In Germany the application standard DIN V 20000-102 (pre-standard) for the European standard DIN EN 12620 requires that only natural aggregates and the manufactured aggregates granulated blast furnace slag according to DIN 4301 [68], crystalline blast furnace slag and melting chamber granulate may be used [69]. If other aggregates are to be used in Germany, the environmental compatibility has to be proved by means of a allgemeine bauaufsichtliche Zulassung ('national technical approval') [13] in order to maintain the national level of protection.

Content/Release of heavy metals from manufactured aggregates

In some cases, steel slag and melting chamber granulate show an increased heavy metal content for chromium, cupper, mercury and vanadium relative to natural aggregates [26].

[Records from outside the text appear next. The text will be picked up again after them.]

(** ** Tokens see only the skeleton *)

(** Two blanked texts that differ in the widths of their runs of spaces. *)
Inductive same_words : text → text → Prop :=
| sw_nil : same_words [] []
| sw_char c s s' : same_words s s' → same_words (c :: s) (c :: s')
| sw_spaces n m s s' : same_words s s' → same_words (replicate (S n) 32%N ++ s) (replicate (S m) 32%N ++ s').

Lemma same_words_refl s : same_words s s.
Proof. induction s; by constructor. Qed.

Lemma same_words_head s s' c : c ≠ 32%N → same_words s s' → head s = Some c → ∃ t t', s = c :: t ∧ s' = c :: t' ∧ same_words t t'.
Proof.
  intros Hc [|d s1 s1' H|n m s1 s1' H]; [done| |].
  - intros [= ->]. by exists s1, s1'.
  - cbn. intros [= <-]. done.
Qed.

Lemma same_words_sym s s' : same_words s s' → same_words s' s.
Proof. induction 1; by constructor. Qed.

Lemma prefix_words p s s' : p 32%N = false → same_words s s' →
  prefix_length p s = prefix_length p s' ∧ take (prefix_length p s) s = take (prefix_length p s') s' ∧
  same_words (drop (prefix_length p s) s) (drop (prefix_length p s') s').
Proof.
  intros Hp. induction 1 as [|c s s' H IH|n m s s' H IH].
  - split_and!; constructor.
  - cbn [prefix_length]. destruct (p c); [|split_and!; [done|done|by constructor]]. destruct IH as (E1 & E2 & E3).
    cbn [take drop]. rewrite E1, E2 in *. done.
  - cbn [replicate app prefix_length]. rewrite Hp. split_and!; [done|done|]. cbn [take drop]. apply (sw_spaces n m). done.
Qed.

Section Tokens.
Context (decimal : N → option Z) (Hspace : decimal 32%N = None).

Local Abbreviation words s := (filter (λ t, forallb is_space t = false) (find_tokens decimal 0 s)).

Lemma find_tokens_skip n s : find_tokens decimal n s = find_tokens decimal 0 (drop n s).
Proof using. revert s. induction n as [|n IH]; intros [|c s]; [done|done|done|]. cbn [find_tokens drop]. apply IH. Qed.

Lemma space_not_decimal : is_decimal decimal 32%N = false.
Proof using Hspace. unfold is_decimal. rewrite Hspace. done. Qed.

Lemma words_space s : words (32%N :: s) = words s.
Proof using Hspace.
  cbn [find_tokens]. assert (Hl : token_length decimal (32%N :: s) = 1%nat).
  { unfold token_length. change (ident_start 32) with false. rewrite space_not_decimal. cbv iota.
    assert (E : existsb (λ op, starts_with op (32%N :: s)) OPERATORS = false) by (destruct s; done). by rewrite E. }
  rewrite Hl. rewrite filter_cons_False by done. done.
Qed.

Lemma words_spaces n s : words (replicate n 32%N ++ s) = words s.
Proof using Hspace. induction n as [|n IH]; [done|]. cbn [replicate app]. by rewrite words_space. Qed.

Lemma operator_words c s s' : same_words s s' →
  existsb (λ op, starts_with op (c :: s)) OPERATORS = existsb (λ op, starts_with op (c :: s')) OPERATORS ∧
  (existsb (λ op, starts_with op (c :: s)) OPERATORS = true → ∃ d t t', s = d :: t ∧ s' = d :: t' ∧ same_words t t').
Proof using.
  intros H. assert (Hop : ∀ o d, d ≠ 32%N → (starts_with [o; d] (c :: s) = starts_with [o; d] (c :: s')) ∧
    (starts_with [o; d] (c :: s) = true → ∃ t t', s = d :: t ∧ s' = d :: t' ∧ same_words t t')).
  { intros o d Hd. assert (Hone : ∀ u u', same_words u u' → starts_with [o; d] (c :: u) = true →
      starts_with [o; d] (c :: u') = true ∧ ∃ t t', u = d :: t ∧ u' = d :: t' ∧ same_words t t').
    { intros u u' Hu Hs. apply bool_decide_eq_true in Hs. destruct u as [|x u]; [done|]. cbn [length take] in Hs. injection Hs as -> -> .
      destruct (same_words_head _ _ d Hd Hu eq_refl) as (t & t' & E & -> & Ht). split; [|by exists t, t'].
      apply bool_decide_eq_true_2. done. }
    split; [|intros Hs; by apply (Hone s s')]. destruct (starts_with [o; d] (c :: s)) eqn:E1.
    - symmetry. by apply (Hone s s').
    - destruct (starts_with [o; d] (c :: s')) eqn:E2; [|done]. destruct (Hone s' s (same_words_sym _ _ H) E2) as [E _]. congruence. }
  change OPERATORS with [[60; 61]; [62; 61]; [60; 62]; [33; 61]; [58; 58]]%N. cbn [existsb].
  destruct (Hop 60 61 ltac:(done))%N as [E1 F1], (Hop 62 61 ltac:(done))%N as [E2 F2], (Hop 60 62 ltac:(done))%N as [E3 F3],
    (Hop 33 61 ltac:(done))%N as [E4 F4], (Hop 58 58 ltac:(done))%N as [E5 F5].
  split; [by rewrite E1, E2, E3, E4, E5|]. rewrite !orb_true_iff. intros [|[|[|[|[|]]]]]; try done; eauto.
Qed.
(** What a wrong attempt leaves of the row. *)
Definition after (a : Attempt) (u : User) : User :=
  if bool_decide (normalize_username lower (at_username a) = us_username u) then
    if is_locked u (now_of a) then u
    else (apply_failure (if bool_decide (at_password a = []) then u else clear_expired_lock u (now_of a)) (now_of a) threshold minutes).1
  else u.

(** A password that is wrong for the account, or an attempt on another. *)
Definition wrong (name : text) (hashed : option text) (a : Attempt) : Prop :=
  normalize_username lower (at_username a) = Some name → verify (at_password a) hashed = false.

Lemma count_failure_row loaded u actor now reason db : db_users db !! us_id loaded = Some loaded → same_account loaded u →
  db_users (count_failure s loaded u actor now reason db) !! us_id loaded = Some (apply_failure u now threshold minutes).1.
Proof.
  intros Hu Hs. rewrite (proj1 (count_failure_tables s loaded u actor now reason db)).
  destruct (apply_failure_same u now threshold minutes) as (Hs' & _). pose proof (same_account_trans _ _ _ Hs Hs') as Hs''.
  rewrite write_self by (done || apply Hs''). apply lookup_insert_eq.
Qed.
(* ===== verification/AccountTheorems.v ===== *)
(** * Accounts over time

    Any sequence of sign-ins, requests and break-glass commands: the constraints of the tables, where
    a session comes from and what ends it, who may change an account, and the last administrator. *)

From S2P Require Import Prelude PyStr PyTime Accounts SignIn SignInTheorems UserAdmin.

(** ** Rows *)

(** A row written back, or a new one, that shares no unique column with another. *)
Inductive rows_effect (users : gmap uuid User) : gmap uuid User → Prop :=
| re_same : rows_effect users users
| re_update u u' : users !! us_id u = Some u → us_id u' = us_id u → us_username u' = us_username u → own_mail users u u' →
    0 <= us_failed_login_count u' → (us_auth_source u' = LDAP → us_hashed_password u' = None) → rows_effect users (<[us_id u := u']> users)
| re_new u : users !! us_id u = None → 0 <= us_failed_login_count u → (us_auth_source u = LDAP → us_hashed_password u = None) →
    (∀ id v name, users !! id = Some v → us_username u = Some name → us_username v ≠ Some name) →
    (∀ id v mail, users !! id = Some v → us_email u = Some mail → us_email v ≠ Some mail) → rows_effect users (<[us_id u := u]> users).

Lemma rows_effect_ok users users' : users_ok users → rows_effect users users' → users_ok users'.
Proof.
  intros Hok []; [done|by apply users_ok_update|]. apply users_ok_write; try done; [intros i v n Hv _; by eapply H2|intros i v m Hv _; by eapply H3].
Qed.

Annex A9 provides an overview of the average heavy metal content of slags.

As part of the IBAC research project, the results of batch tests for melting chamber granulates, blast furnace and steel slags were assessed. The batch test according to DIN 38414-S4 [29] was used as the leaching method. The assessment of the batch tests showed that the leachate values complied with the Z2 values of the respective waste-specific regulation of LAGA-Mitteilung 20 [27] as well as with the insignificance thresholds ("no effect levels") of the DIBt Guideline Soil/Groundwater [20]. However, the detection limits for chromate and cadmium were too high, so that it was not possible to reach any conclusions concerning these parameters.

There are no results from long-term static tests for the release of dangerous substances from concrete test specimens manufactured with the corresponding slag. For granulated blastfurnace slag and blast furnace lump slag, the IBAC study presumes that they have a positive influence on the leaching rates due to their properties [26].

The heavy metal content of melting chamber granulates depends on the fuel used. Thus the IBAC study recommends that the heavy metal content of melting chamber granulates should be tested before use. In the case of deviations from the usual heavy metal content (see Annex A9), more detailed examinations of the leaching behaviour should be conducted using

a batch test or, if necessary, a static test, and an assessment made according to the DIBt Guideline Soil/Groundwater [26].

Recommendations for the content/release of heavy metals from artificial aggregates

In Germany, there are requirements for the material recycling of mineral residues/wastes, which were elaborated by the Working Group of the German Länder on Waste Issues (LAGA) [27]. These Technical Rules have been introduced in various Länder¹³ where they are therefore legally binding. The Technical Rules include requirements for recycling slag from iron, steel and casting foundries, slag from waste incineration plants for municipal waste, and foundry sand. The DIBt Guideline Soil/Groundwater also requires concrete constituents to comply with the requirements of the LAGA. To ensure that the German level of protection is maintained when using mineral materials that are by-products of industrial processes, the leaching of heavy metals should be tested on the original material. The leachate value of the mineral material should comply with the Z2 values of the respective waste-specific Technical Rule of the LAGA. An ordinance on federal level based on LAGA-Mitteilung 20 is currently under discussion. This would lead to the specified values becoming binding in all Länder. The European standard for aggregates, DIN EN 12620, also recommends that specific manufactured aggregates should be carefully tested [59].

There is still a need to examine whether concrete produced with manufactured aggregate complies with the insignificance thresholds ("no effect levels") of the DIBt Guideline Soil/Groundwater even if the aggregate does comply with the classification values of LAGA-Mitteilung 20.

When considering the release of dangerous substances, Guidance Paper H also refers to the possibility of restricting the content when there is a clear relation between the content and the release in the installed state. When using manufactured aggregates, the correlation between the content and the release of heavy metals could be tested using long-term static tests and thus reduce the amount of leaching tests necessary.